In 1999, Cuban and his business partner Todd Wagner decided to sell their online streaming company, Broadcast.com, to internet giant Yahoo. The firm was acquired for $5.7 billion, and since Cuban held roughly one-third of the company, he was instantly a billionaire. The Yahoo stock he owned was worth roughly $1.4 billion at the time, according to Business Insider.

There was only one problem — Yahoo had not paid Cuban and Wagner in cash. Instead, the deal involved Yahoo stock, which was surging while the mania surrounding tech companies grew. It seems Cuban was spooked by the inflated valuations, predicted the bubble would burst at some point, and decided to take steps to protect his payout.

“I did a hedge,” Cuban told Stern. “I sold calls, bought puts, so I protected my stock … It went up in value some more, and went up to where my hedge was and cashed me out.”

This trade is known as a “collar” in the investment industry.
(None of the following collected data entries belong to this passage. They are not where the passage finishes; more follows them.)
Lemma sort_key_sorted {A} (k : A → Z) l :
  StronglySorted (λ x y, (k x ≤ k y)%Z) (sort_key k l).
Proof.
  assert (StronglySorted (λ x y, (k x <=? k y)%Z = true) (sort_key k l)) as H.
  { apply sort_by_sorted; intros *; rewrite ?Z.leb_le; lia. }
  induction H as [|x l' _ IH Hall]; constructor; [done|].
  eapply Forall_impl; [exact Hall|]. intros y. by rewrite Z.leb_le.
Qed.

Lemma sort_key_perm {A} (k : A → Z) l : sort_key k l ≡ₚ l.
Proof. apply sort_by_perm. Qed.

Lemma sort_key_id {A} (k : A → Z) l :
  StronglySorted (λ x y, (k x ≤ k y)%Z) l → sort_key k l = l.
Proof.
  intros H. apply sort_by_id.
  induction H as [|x l' _ IH Hall]; constructor; [done|].
  eapply Forall_impl; [exact Hall|]. intros y. by rewrite Z.leb_le.
Qed.

Lemma StronglySorted_filter {A} (R : A → A → Prop) (P : A → Prop)
    `{∀ a, Decision (P a)} l :
  StronglySorted R l → StronglySorted R (filter P l).
Proof.
  induction 1 as [|x l Hs IH Hall]; [constructor|].
  rewrite filter_cons. case_decide; [|done]. constructor; [done|].
  apply Forall_forall. intros y [_ Hy]%list_elem_of_filter.
  rewrite Forall_forall in Hall. by apply Hall.
Qed.

Lemma StronglySorted_fmap {A B} (R : B → B → Prop) (f : A → B) l :
  StronglySorted (λ x y, R (f x) (f y)) l → StronglySorted R (f <$> l).
Proof.
  induction 1 as [|x l Hs IH Hall]; csimpl; constructor; [done|].
  rewrite Forall_fmap. exact Hall.
Qed.

Lemma StronglySorted_fmap_inv {A B} (R : B → B → Prop) (f : A → B) l :
  StronglySorted R (f <$> l) → StronglySorted (λ x y, R (f x) (f y)) l.
Proof.
  induction l as [|x l IH]; csimpl; [constructor|].
  intros [Hall Hs]%StronglySorted_cons. constructor; [by apply IH|].
  rewrite Forall_fmap in Hall. exact Hall.
Qed.

Lemma list_filter_all {A} (P : A → Prop) `{∀ a, Decision (P a)} (l : list A) :
  (∀ x, x ∈ l → P x) → filter P l = l.
Proof.
  induction l as [|x l IH]; intros Hl; [done|].
  rewrite filter_cons_True by (apply Hl; by left).
  rewrite IH; [done|]. intros y Hy. apply Hl. by right.
Qed.

Lemma list_filter_none {A} (P : A → Prop) `{∀ a, Decision (P a)} (l : list A) :
  (∀ x, x ∈ l → ¬ P x) → filter P l = [].
Proof.
  induction l as [|x l IH]; intros Hl; [done|].
  rewrite filter_cons_False by (apply Hl; by left).
  apply IH. intros y Hy. apply Hl. by right.
Qed.

(** ** Lemmas: duplicate removal *)
Section dedup_lemmas.
  Context {A : Type} `{EqDecision A}.

Lemma dedup_elem_of (l : list A) x : x ∈ dedup l ↔ x ∈ l.
Proof.
  induction l as [|y l IH]; simpl; [done|]. case_decide.
  - rewrite IH, elem_of_cons. naive_solver.
  - rewrite !elem_of_cons, IH. done.
Qed.

Lemma dedup_nodup (l : list A) : NoDup (dedup l).
Proof.
  induction l as [|y l IH]; simpl; [constructor|]. case_decide; [done|].
  constructor; [by rewrite dedup_elem_of|done].
Qed.
End dedup_lemmas.

(** ** Lemmas: sorted strings *)
Lemma string_leb_trans x y z :
  String.leb x y = true → String.leb y z = true → String.leb x z = true.
Proof.
  unfold String.leb. revert y z.
  induction x as [|a x IH]; intros [|b y] [|c z]; simpl; try done.
  unfold Ascii.compare.
  destruct (N.compare_spec (Ascii.N_of_ascii a) (Ascii.N_of_ascii b)) as [Hab|Hab|Hab],
    (N.compare_spec (Ascii.N_of_ascii b) (Ascii.N_of_ascii c)) as [Hbc|Hbc|Hbc],
    (N.compare_spec (Ascii.N_of_ascii a) (Ascii.N_of_ascii c)) as [Hac|Hac|Hac];
    intros; try done; try (exfalso; lia); by eapply IH.
Qed.

#[export] Instance string_leb_antisymm : AntiSymm (=) (λ x y, String.leb x y = true).
Proof. intros x y. apply String.leb_antisym. Qed.

Lemma sort_strings_sorted l : StronglySorted (λ x y, String.leb x y = true) (sort_strings l).
Proof.
  apply sort_by_sorted; [apply string_leb_trans|apply String.leb_total].
Qed.

(** The result of [sorted] does not depend on the order of its argument. *)
Lemma sort_strings_perm l1 l2 : l1 ≡ₚ l2 → sort_strings l1 = sort_strings l2.
Proof.
  intros H. eapply (StronglySorted_unique (λ x y, String.leb x y = true));
    [apply sort_strings_sorted..|].
  unfold sort_strings. by rewrite !sort_by_perm.
Qed.

Lemma string_length_app (s t : string) :
  String.length (s +:+ t) = (String.length s + String.length t).
Proof.
  induction s as [|x s IH]; [done|].
  change (S (String.length (s +:+ t)) = S (String.length s + String.length t)). by rewrite IH.
Qed.
Lemma prefix_app p s : String.prefix p (p +:+ s) = true.
Proof. induction p as [|c p IH]; [by destruct s|]. simpl. by destruct (Ascii.ascii_dec c c). Qed.
Lemma substring_all s : String.substring 0 (String.length s) s = s.
Proof. induction s as [|c s IH]; [done|]. simpl. by rewrite IH. Qed.
Lemma substring_app p s : String.substring (String.length p) (String.length s) (p +:+ s) = s.
Proof. induction p as [|c p IH]; [apply substring_all|exact IH]. Qed.
#[export] Hint Resolve sort_strings_sorted sort_key_sorted dedup_nodup py_tail_suffix : pylib.
#[export] Hint Rewrite @sort_by_elem_of @dedup_elem_of @sort_by_length
  @every2_lookup : pyrw.
(** ** [_sensor_has_trip_geometry] *)
Definition sensor_has_trip_geometry (sensor_id : string) : bool :=
  match dget sensor_map sensor_id with
  | Some i => negb (bool_decide (tripwires i = [])) || negb (bool_decide (rois i = []))
  | None => false
  end.

(** ** [_build_trip_behavior] *)
Definition build_trip_behavior (trip_state : ObjectState) (last_message : Message)
    : result (option Behavior) :=
  if sensor_has_trip_geometry (se_id (ms_sensor last_message))
  then b ← get_behavior trip_state (create_trajectory trip_state) last_message;
       Ok (Some b)
  else Ok None.

(** ** [_process_key] *)
Definition process_key (key : string) (msgs : list Message)
    : stM StateMgmt (option Behavior * option Behavior) :=
  _ ← update_sensor_latest_timestamp msgs;
  r ← get_object_trip_state_and_message key msgs;
  match r with
  | None => mret (None, None)
  | Some (st, trip_st, last_message) =>
      b ← slift (get_behavior st (create_trajectory st) last_message);
      tb ← slift (build_trip_behavior trip_st last_message);
      mret (Some b, tb)
  end.

(** The key loop of [process_batch]: active and trip behaviors, in key order. *)
Fixpoint process_keys (messages_map : dict string (list Message))
    : stM StateMgmt (list Behavior * list Behavior) :=
  match messages_map with
  | [] => mret ([], [])
  | (key, msgs) :: rest =>
      r ← process_key key msgs;
      rs ← process_keys rest;
      mret (option_list r.1 ++ rs.1, option_list r.2 ++ rs.2)
  end.

(** ** [_end_inactive_behaviors] *)
Definition is_inactive (clock : dict string datetime) (behavior_id : string)
    (st : ObjectState) : bool :=
  match dget clock (get_sensor_id_from_behavior_id behavior_id) with
  | None => false
  | Some ts => fgeZ (total_seconds (ts - os_end st)) (behavior_state_valid_interval cfg)
  end.
Definition end_if_inactive (s : StateMgmt) (behavior_id : string) : StateMgmt :=
  match dget (state s) behavior_id with
  | Some st =>
      if is_inactive (sensor_latest_timestamp s) behavior_id st
      then set_holdback (end_track behavior_id (behavior_holdback s))
             (set_state (ddel (state s) behavior_id) s)
      else s
  | None => s
  end.
Definition end_inactive_behaviors : stM StateMgmt unit :=
  smod (λ s, foldl end_if_inactive s (dkeys (state s))).

(** ** [_carry_over_held_behaviors] *)
Definition carry_over_held_behaviors (active : list Behavior)
    : stM StateMgmt (list Behavior) :=
  λ s,
    let h := behavior_holdback s in
    if bool_decide (pending h = []) && bool_decide (ended h = []) then (Ok [], s)
    else
      let '(flushed, h') := flush h in
      (Ok (filter (λ b, be_id b ∉ be_id <$> active) flushed), set_holdback h' s).

(** ** [process_batch]: one call is one batch *)
Definition retain_active (active : list Behavior) : stM StateMgmt unit :=
  smod (λ s, set_holdback (retain active (behavior_holdback s)) s).

Definition collect_ended : stM StateMgmt (list Behavior) :=
  λ s, let '(out, h') := take_ended (behavior_holdback s) in (Ok out, set_holdback h' s).

Definition process_batch (messages_map : dict string (list Message))
    : stM StateMgmt BehaviorBatch :=
  let emit_once := behavior_emit_once cfg in
  r ← process_keys messages_map;
  _ ← (if emit_once then retain_active r.1 else mret tt);
  _ ← end_inactive_behaviors;
  w ← (if emit_once then collect_ended
       else c ← carry_over_held_behaviors r.1; mret (c ++ r.1));
  mret (mk_BehaviorBatch r.1 r.2 w).
End with_config.

(** ** [flush_behaviors], [live_object_ids] *)
Definition flush_behaviors : stM StateMgmt (list Behavior) :=
  λ s, let '(out, h') := flush (behavior_holdback s) in (Ok out, set_holdback h' s).
Definition live_object_ids (s : StateMgmt) : list string := dkeys (state s).
End state_mgmt.
(* ===== verification/FrameState.v ===== *)
(** * Frame history and violation incidents per sensor

    [stream/state/frame/frame_state_management.py] ([class FrameStateMgmt])
    and [str_to_bool] of [utils/util.py]. A batch of frames of one sensor
    extends its bounded frame history and folds each frame's violations into
    open [IncidentState]s; a violation silent for longer than its expiration
    window is completed and queued; incidents are reported from the open
    violations (once per new end time) and from the queue (once).

    An open violation is one shared object in the code, reachable only through
    its entry of the sensor's [FrameState]; entries are rewritten here. The
    protobuf library's [Timestamp.ToDatetime] is the parameter [ToDatetime].
    Protobuf submessages are always truthy, so [frame.socialDistancing] guards
    nothing. *)

From Stdlib Require Import ZArith Lia Permutation Sorting.
From stdpp Require Import base list strings sorting relations.
From S2P Require Import Prelude PyDict PyFloat PyText Schema.
Open Scope Z_scope.

Record FrameConfig := mk_FrameConfig {
  fc_water_mark : Z;
  fc_time_threshold : datetime;
  fc_min_frames : string → Z;
  incident_object_ttl : float;
  incident_enable : IncidentCategory → bool;
  incident_threshold : IncidentCategory → float;
  incident_expiration_window : IncidentCategory → float;
  fov_object_threshold : Z;
  fov_object_type : string;
}.

Definition nonempty {A} (l : list A) : bool := match l with [] => false | _ => true end.

(** [str_to_bool] *)
Definition str_to_bool (s : string) : bool := String.eqb (py_lower s) "true".

(** Attribute assignments on a [FrameState]. *)
Definition set_fs_frames (v : list Frame) (f : FrameState) : FrameState :=
  mk_FrameState (fs_id f) v (fs_safety f) (fs_restricted f) (fs_confined f) (fs_fov f)
    (fs_amr_states f) (fs_roi_states f).
Definition set_fs_safety (v : dict string IncidentState) (f : FrameState) : FrameState :=
  mk_FrameState (fs_id f) (fs_last_x_frames f) v (fs_restricted f) (fs_confined f)
    (fs_fov f) (fs_amr_states f) (fs_roi_states f).
Definition set_fs_restricted (v : dict string IncidentState) (f : FrameState) : FrameState :=
  mk_FrameState (fs_id f) (fs_last_x_frames f) (fs_safety f) v (fs_confined f)
    (fs_fov f) (fs_amr_states f) (fs_roi_states f).
Definition set_fs_confined (v : dict string IncidentState) (f : FrameState) : FrameState :=
  mk_FrameState (fs_id f) (fs_last_x_frames f) (fs_safety f) (fs_restricted f) v
    (fs_fov f) (fs_amr_states f) (fs_roi_states f).
Definition set_fs_fov (v : option IncidentState) (f : FrameState) : FrameState :=
  mk_FrameState (fs_id f) (fs_last_x_frames f) (fs_safety f) (fs_restricted f)
    (fs_confined f) v (fs_amr_states f) (fs_roi_states f).

(** The open violations of a category as a dict; the single field-of-view
    violation is the one-entry dict the code wraps it in. *)
Definition violations (sensor_id : string) (c : IncidentCategory) (f : FrameState)
    : dict string IncidentState :=
  match c with
  | PROXIMITY_VIOLATION => fs_safety f
  | RESTRICTED_AREA_VIOLATION => fs_restricted f
  | CONFINED_AREA_VIOLATION => fs_confined f
  | FOV_COUNT_VIOLATION =>
      match fs_fov f with Some v => [(sensor_id, v)] | None => [] end
  end.
Definition set_violations (sensor_id : string) (c : IncidentCategory)
    (d : dict string IncidentState) (f : FrameState) : FrameState :=
  match c with
  | PROXIMITY_VIOLATION => set_fs_safety d f
  | RESTRICTED_AREA_VIOLATION => set_fs_restricted d f
  | CONFINED_AREA_VIOLATION => set_fs_confined d f
  | FOV_COUNT_VIOLATION => set_fs_fov (dget d sensor_id) f
  end.

Record FrameStateMgmt := mk_FrameStateMgmt {
  fm_state : dict string FrameState;
  completed_states : dict string (list IncidentState);
}.
Definition new_FrameStateMgmt : FrameStateMgmt := mk_FrameStateMgmt [] [].

(** ** [_merge_object_ids] *)
Definition merge_object_ids (existing_ids new_ids : list string) : result (list string) :=
  match existing_ids with
  | [] => Exn IndexError
  | primary_id :: _ =>
      Ok (primary_id ::
          sort_strings (filter (.≠ primary_id) (dedup (existing_ids ++ new_ids))))
  end.

Section frame_state.
  Context (ToDatetime : proto_ts → datetime) (cfg : FrameConfig).

Definition get_timestamp_from_proto_ts (t : proto_ts) : datetime := ToDatetime t.
Definition frame_time (f : Frame) : datetime := get_timestamp_from_proto_ts (fr_timestamp f).

(** ** [_update_object_state] *)

(** One more observation of an object: extend its last interval or open one. *)
Definition observe (window : float) (ts : datetime) (ivs : list interval) : list interval :=
  match last ivs with
  | Some i =>
      if fle (total_seconds (ts - iv_end i)) window
      then removelast ivs ++ [mk_interval (iv_start i) ts]
      else ivs ++ [mk_interval ts ts]
  | None => [mk_interval ts ts]
  end.

Definition fresh_intervals (cutoff : datetime) (ivs : list interval) : list interval :=
  filter (λ i, cutoff ≤ iv_end i) ivs.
By selling calls, an investor gives up the upside in a stock beyond a certain point and by buying puts they can place a limit on their losses if the stock drops.

In other words, Cuban effectively locked in the value of his Yahoo stock at the time. Six weeks later, he says, the market crashed.

“They called it one of the top ten trades of all time on Wall Street,” he said, smiling.

Cuban’s move highlights how wealthy investors think about downside risk. Sophisticated investors take action to protect their wealth, just in case the economic cycle turns ugly. With that in mind, here are three ways regular investors can also protect their wealth if the market crashes in the near-term.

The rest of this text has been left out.